Pull every line containing "once" out of the material below.

-------- EXERCISE INPUT --------

Lemma read_requests_consecutive (t : list inputs) :
  forall r : regs,
    read_requests r t
    = map (fun j => next_request r + Z.of_nat j)
          (seq 0 (List.length (read_requests r t))).
Proof.
  induction t as [|i t IH]; intros r; [reflexivity|].
  cbn [Loader.read_requests].
  pose proof (next_request_step r i) as Hn.
  specialize (IH (step r i)).
  destruct (sd_state r) eqn:Hst;
    try (rewrite Hn in IH; exact IH).
  cbn [List.length seq map]. f_equal.
  - unfold Observe.next_request. rewrite Hst. lia.
  - rewrite IH at 1. rewrite <- seq_shift, map_map.
    apply map_ext. intros j. rewrite Hn. lia.
Qed.

Lemma read_requests_bounded (t : list inputs) :
  forall r : regs,
    in_image r ->
    next_request r + Z.of_nat (List.length (read_requests r t))
    <= GAME_SIZE_SECTORS.
Proof.
  induction t as [|i t IH]; intros r Hin.
  - cbn [Loader.read_requests List.length].
    unfold Observe.in_image, Observe.next_request in *.
    destruct (sd_state r); lia.
  - cbn [Loader.read_requests].
    pose proof (next_request_step r i) as Hn.
    specialize (IH (step r i) (in_image_step r i Hin)).
    destruct (sd_state r); cbn [List.length]; lia.
Qed.

Lemma complete_count (t : list inputs) :
  forall r : regs,
    sd_state (run r t) = SD_COMPLETE ->
    Z.of_nat (List.length (read_requests r t))
    = GAME_SIZE_SECTORS - next_request r.
Proof.
  induction t as [|i t IH]; intros r Hc.
  - cbn in Hc. cbn [Loader.read_requests List.length].
    unfold Observe.next_request. rewrite Hc. lia.
  - cbn [Loader.run] in Hc. cbn [Loader.read_requests].
    pose proof (next_request_step r i) as Hn.
    specialize (IH (step r i) Hc).
    destruct (sd_state r); cbn [List.length]; lia.
Qed.

Lemma committed_allowance (t : list inputs) :
  forall r : regs,
    counter_ok r ->
    committed r t
    <= allowance r + 512 * Z.of_nat (List.length (read_requests r t)).
Proof.
  induction t as [|i t IH]; intros r Hok.
  - cbn [Loader.committed Loader.read_requests List.length].
    unfold Observe.allowance, Observe.counter_ok in *.
    destruct (sd_state r); lia.
  - cbn [Loader.committed Loader.read_requests].
    specialize (IH (step r i) (counter_ok_step r i Hok)).
    assert (Hlen :
      Z.of_nat (List.length
                  match sd_state r with
                  | SD_LOAD_START =>
                      current_sector r :: read_requests (step r i) t
                  | _ => read_requests (step r i) t
                  end)
      = (match sd_state r with SD_LOAD_START => 1 | _ => 0 end)
        + Z.of_nat (List.length (read_requests (step r i) t)))
      by (destruct (sd_state r); cbn [List.length]; lia).
    rewrite Hlen. clear Hlen. revert IH Hok.
    generalize (committed (step r i) t).
    generalize (Z.of_nat (List.length (read_requests (step r i) t))).
    intros k c.
    step_cases r i; intros; lia.
Qed.

Lemma flags_step (r : regs) (i : inputs) :
  (load_complete r = game_loaded r
   /\ (load_complete r = true -> sd_state r = SD_COMPLETE)) ->
  load_complete (step r i) = game_loaded (step r i)
  /\ (load_complete (step r i) = true -> sd_state (step r i) = SD_COMPLETE).
Proof.
  step_cases r i; intros [H1 H2]; split; intros;
    first [reflexivity | assumption | discriminate
          | (exfalso; specialize (H2 ltac:(assumption)); discriminate)].
Qed.

Lemma flag_sticky_step (r : regs) (i : inputs) :
  load_complete r = true -> load_complete (step r i) = true.
Proof. step_cases r i; intros; first [assumption | reflexivity]. Qed.

Lemma read_strobe_step (r : regs) (i : inputs) :
  ((sd_rd r = true -> sd_state r = SD_LOAD_WAIT)
   /\ (sd_state r = SD_LOAD_WAIT -> sd_address r = current_sector r)) ->
  (sd_rd (step r i) = true -> sd_state (step r i) = SD_LOAD_WAIT)
  /\ (sd_state (step r i) = SD_LOAD_WAIT ->
      sd_address (step r i) = current_sector (step r i)).
Proof.
  step_cases r i; intros [H1 H2]; split; intros;
    first [reflexivity | assumption | discriminate
          | (apply H2; reflexivity)
          | (exfalso; specialize (H1 ltac:(assumption)); discriminate)].
Qed.

Lemma committed_edges (t : list inputs) :
  forall (r : regs) (prev : bool),
    delayed prev t = true ->
    committed r t <= rising_edges prev t.
Proof.
  induction t as [|i t IH]; intros r prev Hd; [reflexivity|].
  cbn [delayed] in Hd. apply andb_true_iff in Hd. destruct Hd as [Hd Hrest].
  apply Bool.eqb_prop in Hd.
  cbn [Loader.committed Observe.rising_edges].
  specialize (IH (step r i) _ Hrest).
  unfold byte_edge. rewrite Hd.
  destruct (sd_state r);
    destruct (sd_ready i && (byte_in_sector r <? 512));
    destruct (sd_byte_available i); destruct prev;
    cbn [andb negb]; lia.
Qed.

Lemma rising_edges_held (t : list inputs) :
  forall prev : bool,
    Forall (fun i => sd_byte_available i = true) t ->
    rising_edges prev t <= (if prev then 0 else 1).
Proof.
  induction t as [|i t IH]; intros prev Hall.
  - cbn. destruct prev; lia.
  - inversion Hall as [|? ? Hi Ht]; subst.
    cbn [Observe.rising_edges]. rewrite Hi.
    specialize (IH true Ht). cbn iota in IH.
    destruct prev; cbn [andb negb]; lia.
Qed.

End LoaderSafety.

(** ** Sessions of the loader, seen on its registers *)

Section LoaderSessions.

Import Loader Observe.
Lemma named_sum_insert_total (d : gmap string value) v :
  named_sum (<["total" := v]> d) = named_sum d.
Proof.
  unfold named_sum, revenue_categories, entry. cbn [foldr].
  by rewrite !lookup_insert_ne by done.
Qed.

Lemma named_sum_revenue_streams : named_sum revenue_streams = Some (num 477000).
Proof. vm_compute. f_equal. by apply Qc_is_canon. Qed.

Lemma mapM_weaken {A B} (f g : A → option B) (l : list A) (r : list B) :
  (∀ x y, f x = Some y → g x = Some y) →
  mapM f l = Some r → mapM g l = Some r.
Proof.
  intros Hfg. revert r. induction l as [|x l IH]; intros r; [done|].
  cbn. destruct (f x) as [y|] eqn:Hx; [|done]. rewrite (Hfg _ _ Hx). cbn.
  destruct (mapM f l) as [r'|]; [|done]. by rewrite (IH r' eq_refl).
Qed.

Lemma snapshot_weaken (depth : nat) (s s' : gmap positive (gmap string value))
    (v : value) (o : pyobj) :
  s ⊆ s' → snapshot depth s v = Some o → snapshot depth s' v = Some o.
Proof.
  intros Hsub. revert v o. induction depth as [|n IH]; intros [q|l] o; cbn; try done.
  destruct (s !! l) as [d|] eqn:Hl; [|done].
  rewrite (lookup_weaken _ _ _ _ Hl Hsub). cbn.
  destruct (mapM _ (map_to_list d)) as [r|] eqn:Hr; [|done].
  intros [= <-].
  erewrite mapM_weaken; [done| |exact Hr].
  intros [k w] [k' o']. cbn.
  destruct (snapshot n s w) as [ow|] eqn:Hw; [|done].
  by rewrite (IH _ _ Hw).
Qed.

(** ** Frames *)

Lemma get_optimized_revenue_streams_frame (s s' : gmap positive (gmap string value)) l :
  get_optimized_revenue_streams s = Ok (l, s') →
  s !! l = None ∧ s ⊆ s' ∧
  ∃ r, getitem s OPTIMIZED_CONFIG "revenue_streams" = Ok (Ref r) ∧ s' !! l = s !! r.
Proof.
  unfold get_optimized_revenue_streams. intros H.
  apply bind_Ok in H as (r & Hr & H).
  apply bind_Ok in Hr as (v & Hv & Hr).
  destruct v as [q|r']; [done|]. injection Hr as ->.
  apply copy_frame in H as (? & ? & ?). split_and!; [done..|]. by exists r.
Qed.

Lemma get_optimized_site_config_frame (site_name : string)
    (s s' : gmap positive (gmap string value)) l :
  get_optimized_site_config site_name s = Ok (l, s') →
  s !! l = None ∧ s ⊆ s' ∧
  ∃ sites site, getitem s OPTIMIZED_CONFIG "sites" = Ok (Ref sites) ∧
                getitem s sites site_name = Ok (Ref site) ∧ s' !! l = s !! site.
Proof.
  unfold get_optimized_site_config. intros H.
  apply bind_Ok in H as (sites & Hsites & H).
  apply bind_Ok in Hsites as (v & Hv & Hsites).
  destruct v as [q|sites']; [done|]. injection Hsites as ->.
  apply bind_Ok in H as (known & Hknown & H).
  destruct known; [|done]. cbn [negb] in H.
  apply bind_Ok in H as (site & Hsite & H).
  apply bind_Ok in Hsite as (v & Hv' & Hsite).
  destruct v as [q|site']; [done|]. injection Hsite as ->.
  apply copy_frame in H as (? & ? & ?). split_and!; [done..|]. by exists sites, site.
Qed.

Lemma calculate_current_metrics_frame (s s' : gmap positive (gmap string value))
    (data : current_metrics) :
  calculate_current_metrics s = Ok (data, s') →
  s !! revenue data = None ∧ s ⊆ s' ∧ is_Some (s' !! revenue data).
Proof.
  unfold calculate_current_metrics. intros H.
  apply bind_Ok in H as ([rev s1] & Hrev & H).
  apply get_optimized_revenue_streams_frame in Hrev as (Hfresh & Hsub & _).
  do 3 (apply bind_Ok in H as (? & ? & H)).
  apply getitem_inv in H2 as (d & Hd & _).
  do 4 (apply bind_Ok in H as (? & ? & H)).
  injection H as <- <-. cbn. by rewrite Hd.
Qed.

Lemma calculate_scenario_body_frame (revenue_adjustment capex_adjustment : Qc)
    (s s' : gmap positive (gmap string value)) (locals : scenario_locals) :
  calculate_scenario_body revenue_adjustment capex_adjustment s = Ok (locals, s') →
  s !! local_rev locals = None ∧ s ⊆ s'.
Proof.
  unfold calculate_scenario_body. intros H.
  apply bind_Ok in H as ([data s1] & Hdata & H).
  apply calculate_current_metrics_frame in Hdata as (_ & Hsub1 & _).
  apply bind_Ok in H as ([rev s2] & Hcopy & H).
  apply copy_inv in Hcopy as (d & Hd & -> & ->).
  apply bind_Ok in H as (? & _ & H).
  apply bind_Ok in H as (? & _ & H).
  apply bind_Ok in H as (s3 & Hset & H).
  apply setitem_inv in Hset as (d' & _ & ->).
  do 3 (apply bind_Ok in H as (? & _ & H)).
  injection H as <- <-. cbn [local_rev].
  rewrite insert_insert_eq.
  assert (Hfresh : s1 !! fresh (dom s1) = None) by apply fresh_lookup.
  split.
  - by eapply lookup_weaken_None.
  - etrans; [exact Hsub1|]. by apply insert_subseteq.
Qed.

Lemma calculate_scenario_frame (scenario_name : string)
    (revenue_adjustment capex_adjustment : Qc)
    (s s' : gmap positive (gmap string value)) (m : metrics) :
  calculate_scenario scenario_name revenue_adjustment capex_adjustment s = Ok (m, s') →
  s ⊆ s'.
Proof.
  unfold calculate_scenario. intros H.
  apply bind_Ok in H as ([locals s1] & Hbody & H). injection H as _ <-.
  by apply calculate_scenario_body_frame in Hbody as (_ & ?).
Qed.

Lemma setitem_fresh_frame (s s' s'' : gmap positive (gmap string value)) l key v :
  s !! l = None → s ⊆ s' → setitem s' l key v = Ok s'' → s ⊆ s''.
Proof.
  intros Hl Hsub Hset. apply setitem_inv in Hset as (d & _ & ->).
  etrans; [|apply insert_mono, Hsub]. by apply insert_subseteq.
Qed.
(* ===== verification/Prelude.v ===== *)
(** * Verification library of osm-polygon-wikidata-only

    The repository builds a dataset of OpenStreetMap polygons, their Wikidata entities and their
    Wikipedia documents, splits the documents into sentences on a GPU cluster (Grid5000) and
    publishes everything on the Hugging Face Hub.  This library models the parts in which the
    program's own logic decides whether data is lost, published twice, published unverified or
    requested too fast, and proves what they guarantee.  Paths below are relative to
    [src/src/osm_polygon_wikidata_only/].

    ** The parts and how they interact

    - Grid5000 controller ([grid5000/]).  [run] ([Controller.v]) plans batches of regions
      ([Protocol.v]), submits them with [oarsub] over SSH ([Transport.v]), polls their jobs,
      copies the results back, verifies them against a receipt ([ControllerPolicy.v],
      [Protocol.import_checkpoint_tree]), publishes them and records every step in a ledger
      that is replaced atomically ([Atomic.v]).
    - Upload queue ([hf/upload_queue.py]).  Publications are snapshotted into a state directory
      ([UploadState.v], over [Atomic.v] and [Artifacts.v]), handed to a bounded queue with one
      worker thread ([UploadQueue.v]) and retried ([UploadQueue.v], with the Retry-After
      arithmetic of [utils/http_retry.py]).
    - Link migration ([pipeline/_link_migration/transaction.py]).  The staged files of one region
      replace their targets in a journaled, ordered transaction ([LinkTransaction.v]).
    - Staged installation ([io/staged_install.py]).  Several files are installed with rollback
      ([StagedInstall.v]).
    - Requests.  Every network call goes through the adaptive scheduler ([Scheduler.v]) and the
      retry loop ([Retry.v]).
    - Sentences ([v2/sentence_logic.py]).  Sections are routed to segmenters, segmented in batches
      and turned into sentence rows ([Sentences.v]).

    ** Files and the code they model

    - [Prelude.v] (this file), [Py.v], [PyStr.v], [PyText.v], [Decimal.v]: the fragment of Python
      the code uses - rational clock values, code-point strings, dynamic values with Python's
      equality and truth, ordered dictionaries, the exception hierarchy, the monads [outcome]
      (may raise) and [PyM] (may raise, and keeps the state reached before), string methods,
      regular-expression blocks, [shlex.quote], decimal texts that are read back.
    - [Fs.v], [Keeps.v], [Calm.v]: a tree of files and directories whose primitives each consume
      one entry of a fault script; frame lemmas ([keeps]) for every fault script, and a Hoare
      triple for the empty one ([calmly]).  [Paths.v]: lemmas on resolution and texts of paths.
    - [Artifacts.v]: [io/hashing.py] (digests of contents), [io/json_files.py], [config/paths.py],
      [domain/stems.py], [io/processed_manifest.py] and the manifest of [v2/storage.py].
    - [Atomic.v]: [io/atomic.py].  [StagedInstall.v]: [io/staged_install.py].
    - [LinkTransaction.v] (definitions), [LinkTransactionProofs.v], [LinkRecovery.v],
      [LinkRollForward.v] (proofs), [LinkExamples.v]: [_link_migration/transaction.py].
    - [Protocol.v]: [grid5000/sentence_protocol.py].  [Transport.v]: [sentence_transport.py].
      [ControllerPolicy.v]: [sentence_controller_policy.py].  [Controller.v]: the mixins
      [sentence_controller{,_ledger,_batches,_import,_lifecycle}.py].  [ControllerProofs.v],
      [ControllerSubmission.v], [ControllerResults.v], [ControllerExamples.v]: their theorems.
    - [Scheduler.v]: [utils/request_scheduler.py], one function per critical section.
      [SchedulerThreads.v]: threads that interleave them, as a labelled step relation.
      [SchedulerExamples.v]: witnesses.
    - [Retry.v]: [utils/retry.py].  [Sentences.v]: [v2/sentence_logic.py] with the helpers of
      [enrichment/text_cleaning.py], [domain/ids.py] and [augmentation/models.py] it calls.
    - [UploadState.v]: [hf/_upload_state.py], [hf/_upload_state_files.py] and the operations of
      [hf/_uploader/plan.py].  [UploadQueue.v]: [hf/upload_queue.py], [hf/_upload_retry.py],
      [utils/http_retry.py], [hf/_uploader/errors.py].  [UploadProofs.v], [UploadResume.v],
      [UploadQueueProofs.v], [UploadExamples.v]: their theorems.

    Definitions keep the names of the code (a leading underscore is dropped where Rocq or a
    sibling would clash); a method takes its object's state as a record or threads it through
    [PyM].

    ** What the theorems show

    - Submission: a batch is sent at most once for one attempt, and a run that returns has
      published every batch from verified results; results are verified before anything is
      installed; a failed publication costs no further GPU job; the outside footprint of a run
      is the listed commands ([ControllerSubmission.v], [ControllerProofs.v],
      [ControllerResults.v]).
    - Planning and identity: batches partition the pending regions in order and within the
      bounds, manifest extension is characterised exactly, a checkpoint import validates the
      whole tree before it writes, remote arguments survive the shell ([Protocol.v],
      [Transport.v]).
    - Files: atomic publication under every fault script ([Atomic.v]); a staged installation
      that fails is rolled back, one that succeeds has installed everything, and the manifest is
      the last file to appear ([StagedInstall.v]); a migration interrupted at any step is
      completed by the next call, and one that returns has installed everything
      ([LinkRollForward.v]).
    - Uploads: sequence numbers are never reused across processes, a submission that fails leaves
      nothing behind, a persisted upload resumes as it was, every accepted upload is processed
      once and in order under every interleaving, a closed queue drains ([UploadProofs.v],
      [UploadResume.v], [UploadQueueProofs.v]).
    - Requests: on every reachable state of every interleaving, concurrency stays below its
      bound, slots are spaced, the rate stays within its limits, systemic reductions are spaced,
      and cooldowns are waited out ([SchedulerThreads.v]); the retry loop equals its reference
      and follows the documented schedule, certificate failures are permanent ([Retry.v]).
    - Sentences: splitting is lossless and independent of the batch size ([Sentences.v]).
    - Findings, each proved by a closed theorem or for every run: a rolled-back link migration
      can block its region for ever, and targets that share a file name share their backup
      ([LinkExamples.v]); a failed backup leaks a temporary and a failed restore deletes the
      backups it did not use ([StagedInstall.v]); a policy failure after a successful
      submission forgets the queued job ([ControllerExamples.v]); an interrupted batch cannot be
      resumed ([ControllerSubmission.v]).

    ** Bounds and fuel

    Structural recursion covers the loops over lists.  An unbounded [with_retries] takes fuel, and
    [with_retries_reference] says how much is enough: as many attempts as it takes to reach the
    decisive outcome.  [slices] takes the length of the list, which [concat_slices] shows to be
    enough.  The cluster may keep a job running for ever, so the polling loop of the controller
    takes the number of polls as fuel and ends with [StillPolling] when it is used up; every
    theorem on it holds for every fuel.  The worker of the upload queue is a step relation, and
    [closed_queue_drains] bounds its steps by an explicit measure.  Integers of the code are unbounded Python integers, modelled by [Z];
    nothing here wraps around.

    ** Conventions of the model

    - Floats that carry times, delays and rates are exact rationals; rounding is not modelled.
    - A string is the list of its code points.  JSON documents are values ([CJson]); the layout
      and key order of their text is not modelled, the text is decided by the value.  Newline
      translation and the digit limit of [int(...)] are ignored.
    - Paths are absolute lists of components; there are no symbolic links, so [resolve] is
      lexical.  Errors carry the errno of Linux.  Each primitive that can fail takes one entry
      of the fault script; [rmtree(..., ignore_errors=True)] always succeeds.
    - Code that is not in the repository is a parameter: [hashlib] and the text of values that
      are not strings ([Runtime]), the JSON codec and the Parquet reader ([FileFormats]), the
      names [tempfile] chooses, SSH, the scheduler of the cluster, [git] and the clock ([Site],
      [Subprocess]), the Hub client
      ([UploadSite]), the cancellation event and jitter ([RetryEnv]), the segmenters.
      Hypotheses on them are named in the sections that use them, and each theorem that has one
      comes with a concrete instance.
    - The memo of digests in [io/hashing.py] is assumed sound: a digest is that of the contents.
      Logging has no effect on the model.
    - In [UploadQueue.v] one job of the worker is atomic with respect to the client, and the
      client resumes persisted uploads before it closes the queue.

    ** Not modelled

    - Arrow tables and Parquet contents: OSM extraction, enrichment, augmentation, the V2 runner
      and its checkpoints, the planning and the artifacts of link migration, statistics, dataset
      cards and maps.  Their logic is inseparable from the columnar library it calls.
    - The Hub uploader's calls of [huggingface_hub], the remote sentence job (it loads the
      model), the command line, the deployment scripts and the presentations.
    - The facade of the controller that wires credentials and takes the process lock; the SQLite
      cache; resolution of the data root from the environment.

    ** Plan

    The pending-publication envelope of [hf/] and its merge, the rejection ledger, the
    synchronization planner, the sentence checkpoints and deduplication, in this order. *)
From Stdlib Require Import QArith Lqa Lia.
From Stdlib Require Export Sorted.
From stdpp Require Export prelude list gmap strings.
Record SystemicConfig := {
  proportional_mode : bool;
  active_host_window_s : Q;
  minimum_systemic_hosts : Z;
  systemic_host_fraction : Q }.

(** [HostHealthPolicy]: the caller's settings, [None] where the argument is [None]. *)
Record HostHealthPolicy := {
  hh_host_throttle_window_s : Q;
  hh_host_throttle_threshold : Z;
  hh_active_host_window_s : option Q;
  hh_minimum_systemic_hosts : option Z;
  hh_systemic_host_fraction : option Q }.

(** [HostHealthPolicy()]. *)
Definition default_host_health : HostHealthPolicy := {|
  hh_host_throttle_window_s := 10; hh_host_throttle_threshold := 3;
  hh_active_host_window_s := None; hh_minimum_systemic_hosts := None;
  hh_systemic_host_fraction := None |}.

Definition require_positive (value : Q) (message : string) : outcome unit :=
  raise_if (fleb value 0) (exc CValueError (msg message)).

Definition require_at_least (value lower : Q) (message : string) : outcome unit :=
  raise_if (fltb value lower) (exc CValueError (msg message)).

Definition require_between (value lower upper : Q) (message : string) : outcome unit :=
  raise_if (negb (fleb lower value && fleb value upper)) (exc CValueError (msg message)).

Definition require_fraction (value : Q) (message : string) : outcome unit :=
  raise_if (negb (fltb 0 value && fleb value 1)) (exc CValueError (msg message)).

Definition with_default {A} (value : option A) (dflt : A) : A := default dflt value.

Definition has_proportional_settings (w : option Q) (h : option Z) (f : option Q) : bool :=
  bool_decide (is_Some w) || bool_decide (is_Some h) || bool_decide (is_Some f).

Definition validate_scheduler_values (max_in_flight : Z) (requests_per_minute : Q)
    (max_requests_per_minute : option Q) (minimum_requests_per_minute : Q)
    (successes_per_increase : Z) (host_throttle_window_s : Q) (host_throttle_threshold : Z)
    : outcome Q :=
  _ ← require_between (inject_Z max_in_flight) 1 16 "max_in_flight must be between 1 and 16";
  _ ← require_positive requests_per_minute "requests_per_minute must be positive";
  let maximum := default requests_per_minute max_requests_per_minute in
  _ ← raise_if (fltb maximum requests_per_minute)
        (exc CValueError (msg "max_requests_per_minute must not be below the initial rate"));
  let minimum_message :=
    "minimum_requests_per_minute must be positive and no greater than the initial rate"%string in
  _ ← require_positive minimum_requests_per_minute minimum_message;
  _ ← raise_if (fltb requests_per_minute minimum_requests_per_minute)
        (exc CValueError (msg minimum_message));
  _ ← require_positive (inject_Z successes_per_increase) "successes_per_increase must be positive";
  _ ← require_positive host_throttle_window_s "host_throttle_window_s must be positive";
  _ ← require_at_least (inject_Z host_throttle_threshold) 1
        "host_throttle_threshold must be at least 1";
  mret maximum.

--------

SOLUTION FOR THIS PROBLEM:
    - Submission: a batch is sent at most once for one attempt, and a run that returns has
      once and in order under every interleaving, a closed queue drains ([UploadProofs.v],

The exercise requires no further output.